Beratungshilfe und Prozesskostenhilfe sind als staatliche Unterstützung gedacht, wenn andere Absicherungen fehlen oder nicht greifen — wer eine Rechtsschutzversicherung hat, wird in der Regel zunächst auf diese verwiesen. Nicht jede Kanzlei nimmt zudem Mandate auf Beratungshilfe- oder PKH-Basis an; das lässt sich bei der Terminvereinbarung direkt erfragen.

Ob im Einzelfall ein Anspruch besteht und welche Unterlagen für den Antrag nötig sind, kann nur individuell geprüft werden — diese Übersicht ersetzt keine Beratung im Einzelfall. Kanzleien, die Mandate auf Beratungshilfe- und PKH-Basis übernehmen, finden Sie mit echten Bewertungen in unserem Verzeichnis.

Häufige Fragen

Was ist der Unterschied zwischen Beratungshilfe und Prozesskostenhilfe?

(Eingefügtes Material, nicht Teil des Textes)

(** The two acknowledgements always encode. *)
Lemma evidence_ack_encodes (ack : EvidenceAckMessage) :
  exists payload, encode_evidence_ack ack = Ok payload /\ size64 payload <= kMaxFramePayload.
Proof.
  unfold encode_evidence_ack, bw_finish. eexists. split.
  - cbn -[N.land N.shiftr byte_of_N]. reflexivity.
  - vm_compute. discriminate.
Qed.

Lemma hello_ack_encodes (epoch generation boot granted tick : N) :
  exists payload, encode_hello_ack (mkHelloAckMessage epoch generation boot granted tick true "") = Ok payload /\
    size64 payload <= kMaxFramePayload.
Proof.
  unfold encode_hello_ack, bw_finish. eexists. split.
  - cbn -[N.land N.shiftr byte_of_N]. reflexivity.
  - vm_compute. discriminate.
Qed.

(** Every control message within its bounds is encoded, and decoding the payload
    gives the message back; a greeting also needs its identities and known
    authority bits. *)
Theorem control_roundtrip :
  (forall m, hello_words m -> valid (hm_publisher m) = true -> valid (hm_boot m) = true ->
     N.ldiff (hm_requested m) kAuthorityAllBits = 0 ->
     exists bytes, encode_hello m = Ok bytes /\ decode_hello bytes = Ok m) /\
  (forall m, hello_ack_words m -> exists bytes, encode_hello_ack m = Ok bytes /\ decode_hello_ack bytes = Ok m) /\
  (forall m, evidence_ack_words m ->
     exists bytes, encode_evidence_ack m = Ok bytes /\ decode_evidence_ack bytes = Ok m) /\
  (forall m, u16_ok (err_code_val (em_code m)) -> short 512 (em_message m) ->
     exists bytes, encode_error m = Ok bytes /\ decode_error bytes = Ok m) /\
  (forall m, u64_ok (fm_epoch m) -> u8_ok (fence_reason_val (fm_reason m)) -> short 512 (fm_detail m) ->
     exists bytes, encode_fence_notice m = Ok bytes /\ decode_fence_notice bytes = Ok m) /\
  (forall m, u64_ok (pm_policy m) -> u32_ok (pm_version m) -> u64_ok (pm_fingerprint m) ->
     exists bytes, encode_policy_notice m = Ok bytes /\ decode_policy_notice bytes = Ok m).
Proof.
  split; [exact hello_rt|]. repeat match goal with |- _ /\ _ => split end; intros m; intros.
  1: destruct H; apply round_trip_run; rt_fields; destruct m; rt_tail.
  1: by apply evidence_ack_rt.
  all: apply round_trip_run; rt_fields; destruct m; rt_tail.
Qed.

(** ** Evidence *)

Lemma decode_evidence_size (payload : list byte) (batch : EvidenceBatch) :
  decode_evidence payload = Ok batch -> size64 (eb_samples batch) <= kMaxEvidencePerBatch.
Proof.
  refine (yields_run _ (fun b => size64 (eb_samples b) <= kMaxEvidencePerBatch) payload batch _). do 3 (apply yields_bind; intros ?). eapply yields_then; [apply yields_count|]. intros count Hcount.
  eapply yields_then; [apply yields_vector|]. intros samples Hsize. apply yields_bind. intros _. apply yields_ret.
  cbn in *. etransitivity; eassumption.
Qed.

(** A batch as it is on the wire: the receiver recomputes the content identities
    and forgets what only the sender knows. *)
Definition wire_sample (s : EvidenceSample) : EvidenceSample :=
  let s := s <| es_received_tick := 0 |> <| es_provenance := 0 |> <| es_snapshot := 0 |> in
  s <| es_snapshot := compute_snapshot_id s |>.
Definition wire_batch (b : EvidenceBatch) : EvidenceBatch :=
  let b := b <| eb_id := 0 |> <| eb_samples ::= map wire_sample |> in
  b <| eb_id := compute_batch_id b |>.

Record sample_words (s : EvidenceSample) : Prop := {
  sw_resource : u64_ok (es_resource s) /\ valid (es_resource s) = true;
  sw_queue : u64_ok (es_queue s);
  sw_publisher : u64_ok (es_publisher s);
  sw_boot : u64_ok (es_publisher_boot s);
  sw_epoch : u64_ok (es_epoch s);
  sw_generation : u64_ok (es_generation s);
  sw_sequence : u64_ok (es_sequence s);
  sw_observed : u64_ok (es_observed_tick s);
  sw_flags : u32_ok (es_flags s);
  sw_metrics : metric_set_ok (es_metrics s);
  sw_readings : Forall (fun r => u16_ok (metric_val (mr_kind r)) /\ u64_ok (mr_value r)) (es_metrics s)
}.

Record batch_words (b : EvidenceBatch) : Prop := {
  bw_epoch : u64_ok (eb_epoch b);
  bw_provenance : u64_ok (eb_provenance b);
  bw_submitted : u64_ok (eb_submitted_tick b);
  bw_samples : Forall sample_words (eb_samples b);
  bw_count : size64 (eb_samples b) <= kMaxEvidencePerBatch
}.

(** Adding the readings of a metric set in order rebuilds it. *)
Lemma metric_set_last (l : list MetricReading) (r : MetricReading) :
  metric_set_ok (l ++ [r]) -> metric_set l (mr_kind r) (mr_value r) = Ok (l ++ [r]).
Proof.
  intros [Hs Hv Hb]. apply Forall_app in Hv as [_ Hv]. apply Forall_cons in Hv as [Hv _].
  assert (Forall (fun x => metric_before (mr_kind r) x = true) l) as Hlt.
  { clear -Hs. induction l as [|x l IH]; [constructor|]. apply StronglySorted_inv in Hs as [Hs Hx].
    constructor; [|by apply IH]. apply Forall_app in Hx as [_ Hx]. apply Forall_cons in Hx as [Hx _].
    unfold reading_before in Hx. unfold metric_before, metric_ltb. by apply N.ltb_lt. }
  assert (metric_position (mr_kind r) l = length l) as Hpos.
  { unfold metric_position. clear -Hlt. induction Hlt as [|x l Hx _ IH]; [done|].
    cbn [lower_bound length]. by rewrite Hx, IH. }
  unfold metric_set. rewrite Hv. unfold guard. rewrite size64_app in Hb. change (size64 [r]) with 1 in Hb.
  destruct (N.leb_spec kMaxMetricReadings (size64 l)); [lia|].
  assert (metric_has l (mr_kind r) = false) as ->.
  { unfold metric_has. by rewrite Hpos, (proj2 (lookup_ge_None l (length l))). }
  rewrite Hpos. unfold insert_at. rewrite firstn_all, drop_all. by destruct r.
Qed.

Beratungshilfe deckt die außergerichtliche Beratung und einfache Vertretung ab (Eigenanteil meist 15 Euro), Prozesskostenhilfe die eigenen Kosten eines tatsächlichen Gerichtsverfahrens. Beratungshilfe wird bei der Rechtsantragstelle des Amtsgerichts beantragt.

Gibt es eine feste Einkommensgrenze für Prozesskostenhilfe?

Nein, eine starre Grenze existiert nicht. Entscheidend ist das nach § 115 ZPO individuell berechnete einzusetzende Einkommen nach Abzug von Miete, Freibeträgen und weiteren Belastungen — daher lohnt meist die tatsächliche Antragstellung statt einer groben Selbsteinschätzung.

Muss Prozesskostenhilfe zurückgezahlt werden?

Je nach errechnetem einzusetzendem Einkommen kann PKH mit Ratenzahlung bewilligt werden — sie ist nicht automatisch vollständig kostenfrei. Die wirtschaftlichen Verhältnisse können später erneut überprüft werden.

Übernimmt Prozesskostenhilfe auch die Kosten der Gegenseite, wenn ich verliere?

Nein. PKH befreit nur von den eigenen Gerichts- und Anwaltskosten. Bei einem verlorenen Verfahren können die Kosten der gegnerischen Seite dennoch zu tragen sein — dieses Risiko sollte vorab besprochen werden.